EXERCISE DETAILS: The output is the lines below from the one with "let settings := AppConfig.route_settings" through the one with "frequency_penalty := None", both included, printed exactly and with no other line.

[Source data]
= Beginning of Section =

Lemma empty_api_key_admits_nobody_witness :
  let settings := AppConfig.route_settings AppConfig.defaults in
  let vault_agent : Agent := fun _ _ _ => ok None in
  let request : ChatCompletionRequest nat :=
    {| model := "paddy";
       messages := [{| role := user; content := Str "Hello" |}];
       stream := false;
       temperature := None; max_tokens := None; top_p := None;
       frequency_penalty := None |} in
  let run := post_chat_completions settings vault_agent 0 0 (Some "Bearer ") request in
  api_key settings = ""
  /\ (status_of run = 401%Z \/ status_of run = 403%Z) /\ events run = [].
Proof.
  intros settings vault_agent request run.
  assert (H : api_key settings = "") by reflexivity.
  split; [exact H|].
  exact (empty_api_key_admits_nobody nat settings vault_agent 0 0 request
           (Some "Bearer ") H).
Defined.

(** X14: the route logs at error level in one case only, when the agent
    invocation raises; a request it refuses with 400 and an agent that
    ends without a result leave no error record. *)
Theorem error_log_only_when_agent_raises :
  forall (float : Type) (settings : Settings) (vault_agent : Agent)
         (entropy : N) (now : Z) (request : ChatCompletionRequest float),
    existsb is_error_log
      (events (chat_completions settings vault_agent entropy now request)) = true
    <-> exists prompt history e,
          stream request = false
          /\ outcome (openai_messages_to_pydantic (messages request))
             = ok (prompt, history)
          /\ vault_agent prompt history {| vault_path := obsidian_vault_path settings |}
             = throw e.
Proof.
  intros float settings vault_agent entropy now request.
  destruct (chat_completions_cases settings vault_agent entropy now request)
    as [(Hs & ->)|[(Hs & msg & Ha & ->)|(Hs & prompt & history & skipped & Ha & ->)]].
  - split; [discriminate|]. intros (p & h & e & Hs' & _). congruence.
  - split; [discriminate|]. intros (p & h & e & _ & Ha' & _).
    rewrite Ha in Ha'. discriminate.
  - cbv zeta in Ha. rewrite Ha. cbn [outcome snd events fst].
    rewrite existsb_app. cbn [existsb is_error_log received_log converted_log
                               started_log String.eqb Ascii.eqb Bool.eqb orb].
    unfold after_agent.
    destruct (vault_agent prompt history _) as [e|[r|]] eqn:Hagent; cbn.
    + split; [|reflexivity]. intros _. now exists prompt, history, e.
    + split; [discriminate|]. intros (p & h & e & _ & Ha' & Hr).
      injection Ha' as <- <-. rewrite Hagent in Hr. discriminate.
    + split; [discriminate|]. intros (p & h & e & _ & Ha' & Hr).
      injection Ha' as <- <-. rewrite Hagent in Hr. discriminate.
Qed.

= End of Section =

RESULT OF THE TASK:
  let settings := AppConfig.route_settings AppConfig.defaults in
  let vault_agent : Agent := fun _ _ _ => ok None in
  let request : ChatCompletionRequest nat :=
    {| model := "paddy";
       messages := [{| role := user; content := Str "Hello" |}];
       stream := false;
       temperature := None; max_tokens := None; top_p := None;
       frequency_penalty := None |} in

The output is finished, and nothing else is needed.